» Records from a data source
□ □ □
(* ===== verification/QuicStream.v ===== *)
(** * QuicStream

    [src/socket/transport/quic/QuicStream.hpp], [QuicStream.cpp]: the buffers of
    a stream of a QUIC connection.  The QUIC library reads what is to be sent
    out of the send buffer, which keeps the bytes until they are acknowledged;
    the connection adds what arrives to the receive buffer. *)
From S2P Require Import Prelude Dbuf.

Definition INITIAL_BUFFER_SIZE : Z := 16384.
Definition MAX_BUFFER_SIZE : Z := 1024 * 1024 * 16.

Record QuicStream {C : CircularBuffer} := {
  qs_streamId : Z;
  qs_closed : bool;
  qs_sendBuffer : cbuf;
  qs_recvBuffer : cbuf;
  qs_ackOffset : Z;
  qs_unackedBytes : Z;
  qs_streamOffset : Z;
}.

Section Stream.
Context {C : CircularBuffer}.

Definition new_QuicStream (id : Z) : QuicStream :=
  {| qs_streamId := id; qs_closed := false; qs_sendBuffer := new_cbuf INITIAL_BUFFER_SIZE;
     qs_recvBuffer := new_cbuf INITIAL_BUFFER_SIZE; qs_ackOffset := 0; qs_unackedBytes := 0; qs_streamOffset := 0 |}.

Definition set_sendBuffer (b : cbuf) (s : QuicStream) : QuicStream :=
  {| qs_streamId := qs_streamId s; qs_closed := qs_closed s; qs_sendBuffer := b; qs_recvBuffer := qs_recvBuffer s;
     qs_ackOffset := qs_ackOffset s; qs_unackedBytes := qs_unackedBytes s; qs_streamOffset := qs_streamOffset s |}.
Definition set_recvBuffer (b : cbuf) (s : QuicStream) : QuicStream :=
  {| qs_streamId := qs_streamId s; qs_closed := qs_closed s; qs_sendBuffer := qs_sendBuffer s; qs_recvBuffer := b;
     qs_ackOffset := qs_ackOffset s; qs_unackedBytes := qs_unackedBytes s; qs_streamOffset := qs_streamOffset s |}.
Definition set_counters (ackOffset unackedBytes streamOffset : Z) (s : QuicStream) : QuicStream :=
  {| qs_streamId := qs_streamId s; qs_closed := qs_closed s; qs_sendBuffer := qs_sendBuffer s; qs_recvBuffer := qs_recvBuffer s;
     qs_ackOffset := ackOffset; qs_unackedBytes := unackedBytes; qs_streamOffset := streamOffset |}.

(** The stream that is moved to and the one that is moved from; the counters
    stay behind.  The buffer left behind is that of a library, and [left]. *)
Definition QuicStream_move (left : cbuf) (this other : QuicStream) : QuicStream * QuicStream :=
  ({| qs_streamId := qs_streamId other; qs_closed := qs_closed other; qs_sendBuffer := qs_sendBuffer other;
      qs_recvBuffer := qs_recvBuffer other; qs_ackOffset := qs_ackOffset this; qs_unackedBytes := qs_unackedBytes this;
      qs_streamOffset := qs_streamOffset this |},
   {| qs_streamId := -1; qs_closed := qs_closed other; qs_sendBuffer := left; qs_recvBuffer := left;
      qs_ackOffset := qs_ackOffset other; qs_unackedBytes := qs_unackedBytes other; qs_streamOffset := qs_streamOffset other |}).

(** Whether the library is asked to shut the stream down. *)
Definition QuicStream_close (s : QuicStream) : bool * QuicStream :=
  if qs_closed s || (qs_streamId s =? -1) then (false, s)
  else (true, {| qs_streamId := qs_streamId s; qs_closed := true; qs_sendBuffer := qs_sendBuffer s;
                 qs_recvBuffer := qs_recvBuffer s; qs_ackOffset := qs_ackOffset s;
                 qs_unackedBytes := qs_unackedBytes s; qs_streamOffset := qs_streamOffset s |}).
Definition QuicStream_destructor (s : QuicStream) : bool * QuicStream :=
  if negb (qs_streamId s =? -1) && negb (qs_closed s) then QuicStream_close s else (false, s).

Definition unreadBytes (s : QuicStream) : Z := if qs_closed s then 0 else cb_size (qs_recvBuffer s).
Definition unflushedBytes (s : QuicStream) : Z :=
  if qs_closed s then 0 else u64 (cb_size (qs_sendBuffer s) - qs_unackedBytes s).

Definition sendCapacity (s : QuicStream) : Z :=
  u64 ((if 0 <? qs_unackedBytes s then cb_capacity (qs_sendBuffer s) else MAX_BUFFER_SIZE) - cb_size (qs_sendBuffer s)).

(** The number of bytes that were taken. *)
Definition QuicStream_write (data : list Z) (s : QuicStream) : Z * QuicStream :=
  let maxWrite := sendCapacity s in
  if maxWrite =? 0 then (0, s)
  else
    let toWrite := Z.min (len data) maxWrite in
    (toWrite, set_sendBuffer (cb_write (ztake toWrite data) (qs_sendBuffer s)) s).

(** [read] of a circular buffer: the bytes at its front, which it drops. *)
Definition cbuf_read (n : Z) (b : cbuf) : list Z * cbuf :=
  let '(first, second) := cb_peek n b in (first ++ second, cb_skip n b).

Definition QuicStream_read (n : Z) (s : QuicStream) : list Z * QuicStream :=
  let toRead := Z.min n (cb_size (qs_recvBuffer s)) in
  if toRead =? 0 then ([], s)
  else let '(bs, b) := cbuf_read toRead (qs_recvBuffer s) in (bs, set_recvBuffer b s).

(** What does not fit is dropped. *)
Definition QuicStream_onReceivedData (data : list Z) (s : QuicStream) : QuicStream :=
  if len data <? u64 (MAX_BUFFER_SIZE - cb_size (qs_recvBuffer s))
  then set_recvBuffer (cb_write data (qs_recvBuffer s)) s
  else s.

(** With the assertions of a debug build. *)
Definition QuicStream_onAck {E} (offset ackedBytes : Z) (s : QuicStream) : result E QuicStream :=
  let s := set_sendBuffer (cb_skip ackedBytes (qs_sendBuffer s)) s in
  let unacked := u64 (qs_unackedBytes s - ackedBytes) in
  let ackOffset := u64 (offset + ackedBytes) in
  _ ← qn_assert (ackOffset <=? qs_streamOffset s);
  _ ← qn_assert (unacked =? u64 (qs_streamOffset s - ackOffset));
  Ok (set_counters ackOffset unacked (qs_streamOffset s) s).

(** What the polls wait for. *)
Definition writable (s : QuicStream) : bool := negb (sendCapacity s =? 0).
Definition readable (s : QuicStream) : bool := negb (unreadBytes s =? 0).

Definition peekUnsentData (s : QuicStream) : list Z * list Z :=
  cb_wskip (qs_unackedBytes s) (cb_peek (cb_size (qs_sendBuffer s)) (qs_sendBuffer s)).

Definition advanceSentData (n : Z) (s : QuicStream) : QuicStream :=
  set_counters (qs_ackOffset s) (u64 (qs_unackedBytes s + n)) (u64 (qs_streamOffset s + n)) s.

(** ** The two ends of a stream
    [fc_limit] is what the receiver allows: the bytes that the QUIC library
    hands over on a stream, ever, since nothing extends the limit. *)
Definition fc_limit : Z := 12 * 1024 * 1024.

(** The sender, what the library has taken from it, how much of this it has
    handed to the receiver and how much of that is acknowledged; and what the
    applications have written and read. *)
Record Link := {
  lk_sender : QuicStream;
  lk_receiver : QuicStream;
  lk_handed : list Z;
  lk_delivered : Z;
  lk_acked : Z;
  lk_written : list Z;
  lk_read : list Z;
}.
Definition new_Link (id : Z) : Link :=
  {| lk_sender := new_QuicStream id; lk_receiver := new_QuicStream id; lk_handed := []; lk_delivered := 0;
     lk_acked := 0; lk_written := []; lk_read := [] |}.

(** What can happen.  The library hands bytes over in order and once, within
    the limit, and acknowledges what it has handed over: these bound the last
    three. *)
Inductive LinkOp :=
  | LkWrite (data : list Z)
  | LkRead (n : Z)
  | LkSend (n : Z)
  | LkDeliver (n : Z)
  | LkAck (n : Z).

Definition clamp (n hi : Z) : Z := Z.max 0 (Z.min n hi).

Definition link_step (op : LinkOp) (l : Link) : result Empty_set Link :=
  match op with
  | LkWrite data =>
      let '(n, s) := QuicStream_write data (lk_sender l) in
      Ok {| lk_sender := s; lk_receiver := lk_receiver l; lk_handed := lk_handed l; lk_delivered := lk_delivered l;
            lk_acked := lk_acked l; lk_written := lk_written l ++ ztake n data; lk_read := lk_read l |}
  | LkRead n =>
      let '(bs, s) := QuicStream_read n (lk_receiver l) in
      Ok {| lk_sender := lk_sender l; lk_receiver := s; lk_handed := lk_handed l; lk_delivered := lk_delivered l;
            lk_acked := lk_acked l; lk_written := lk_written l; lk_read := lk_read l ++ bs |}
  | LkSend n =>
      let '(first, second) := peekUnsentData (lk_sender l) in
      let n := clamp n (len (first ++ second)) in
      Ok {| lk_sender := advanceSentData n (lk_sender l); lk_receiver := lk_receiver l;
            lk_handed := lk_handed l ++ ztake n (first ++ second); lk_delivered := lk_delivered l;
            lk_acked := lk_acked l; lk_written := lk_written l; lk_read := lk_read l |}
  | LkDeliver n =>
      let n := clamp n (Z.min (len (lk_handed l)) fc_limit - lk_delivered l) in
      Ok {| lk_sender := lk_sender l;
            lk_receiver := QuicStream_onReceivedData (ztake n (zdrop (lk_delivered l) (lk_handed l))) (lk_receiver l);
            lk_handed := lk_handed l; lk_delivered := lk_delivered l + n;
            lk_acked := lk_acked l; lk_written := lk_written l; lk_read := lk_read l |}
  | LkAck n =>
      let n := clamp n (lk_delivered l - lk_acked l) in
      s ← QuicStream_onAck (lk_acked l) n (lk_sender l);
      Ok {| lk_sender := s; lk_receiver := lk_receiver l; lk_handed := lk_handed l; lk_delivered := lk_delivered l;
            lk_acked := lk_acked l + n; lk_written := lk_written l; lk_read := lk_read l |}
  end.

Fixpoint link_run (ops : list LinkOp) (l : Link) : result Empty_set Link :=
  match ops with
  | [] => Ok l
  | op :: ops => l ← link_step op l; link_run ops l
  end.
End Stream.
□ □ □
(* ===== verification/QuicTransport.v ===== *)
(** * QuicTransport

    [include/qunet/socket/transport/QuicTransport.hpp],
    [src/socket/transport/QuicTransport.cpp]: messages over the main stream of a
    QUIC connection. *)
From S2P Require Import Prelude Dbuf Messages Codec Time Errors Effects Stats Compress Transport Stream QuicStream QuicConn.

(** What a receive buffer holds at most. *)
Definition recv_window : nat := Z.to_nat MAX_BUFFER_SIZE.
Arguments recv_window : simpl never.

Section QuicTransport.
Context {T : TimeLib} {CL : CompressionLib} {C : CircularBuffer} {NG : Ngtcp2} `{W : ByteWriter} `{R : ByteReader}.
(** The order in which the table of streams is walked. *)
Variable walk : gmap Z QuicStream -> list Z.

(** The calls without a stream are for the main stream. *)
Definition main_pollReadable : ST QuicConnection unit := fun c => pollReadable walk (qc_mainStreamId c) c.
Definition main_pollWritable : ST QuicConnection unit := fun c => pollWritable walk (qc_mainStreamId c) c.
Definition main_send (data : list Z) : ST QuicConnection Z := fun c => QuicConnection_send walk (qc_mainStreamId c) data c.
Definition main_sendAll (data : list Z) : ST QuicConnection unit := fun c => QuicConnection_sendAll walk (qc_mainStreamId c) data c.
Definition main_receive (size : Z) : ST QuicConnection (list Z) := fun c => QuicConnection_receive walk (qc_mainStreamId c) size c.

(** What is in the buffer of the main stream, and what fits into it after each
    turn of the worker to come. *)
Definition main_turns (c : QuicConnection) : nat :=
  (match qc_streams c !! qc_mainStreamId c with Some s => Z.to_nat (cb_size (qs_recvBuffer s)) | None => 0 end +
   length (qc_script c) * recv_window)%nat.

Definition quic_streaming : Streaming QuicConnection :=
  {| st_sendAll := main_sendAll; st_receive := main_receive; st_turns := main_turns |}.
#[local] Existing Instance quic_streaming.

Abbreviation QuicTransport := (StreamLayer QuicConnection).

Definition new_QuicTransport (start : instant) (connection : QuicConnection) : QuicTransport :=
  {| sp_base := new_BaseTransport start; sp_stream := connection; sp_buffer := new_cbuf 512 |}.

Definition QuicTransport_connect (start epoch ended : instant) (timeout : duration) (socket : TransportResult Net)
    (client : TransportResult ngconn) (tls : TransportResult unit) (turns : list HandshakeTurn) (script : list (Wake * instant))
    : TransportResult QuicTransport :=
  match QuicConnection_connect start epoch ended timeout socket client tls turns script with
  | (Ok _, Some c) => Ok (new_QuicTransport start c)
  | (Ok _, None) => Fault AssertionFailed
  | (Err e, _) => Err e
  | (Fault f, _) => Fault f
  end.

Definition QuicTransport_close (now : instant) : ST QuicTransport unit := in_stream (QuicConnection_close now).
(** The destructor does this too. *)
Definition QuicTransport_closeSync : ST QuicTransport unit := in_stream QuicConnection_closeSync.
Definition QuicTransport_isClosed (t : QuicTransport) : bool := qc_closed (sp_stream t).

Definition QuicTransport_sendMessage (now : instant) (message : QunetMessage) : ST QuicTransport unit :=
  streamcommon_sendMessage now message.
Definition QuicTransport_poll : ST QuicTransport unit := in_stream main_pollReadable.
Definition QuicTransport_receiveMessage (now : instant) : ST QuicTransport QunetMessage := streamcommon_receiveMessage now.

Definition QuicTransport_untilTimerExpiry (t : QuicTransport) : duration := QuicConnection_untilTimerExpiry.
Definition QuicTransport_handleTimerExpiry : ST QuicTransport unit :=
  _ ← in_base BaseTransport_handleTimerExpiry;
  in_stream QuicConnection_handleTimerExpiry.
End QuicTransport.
□ □ □
» What to produce
Using the data above, return every line that contains the string "verification".

» Result below
(* ===== verification/QuicStream.v ===== *)
(* ===== verification/QuicTransport.v ===== *)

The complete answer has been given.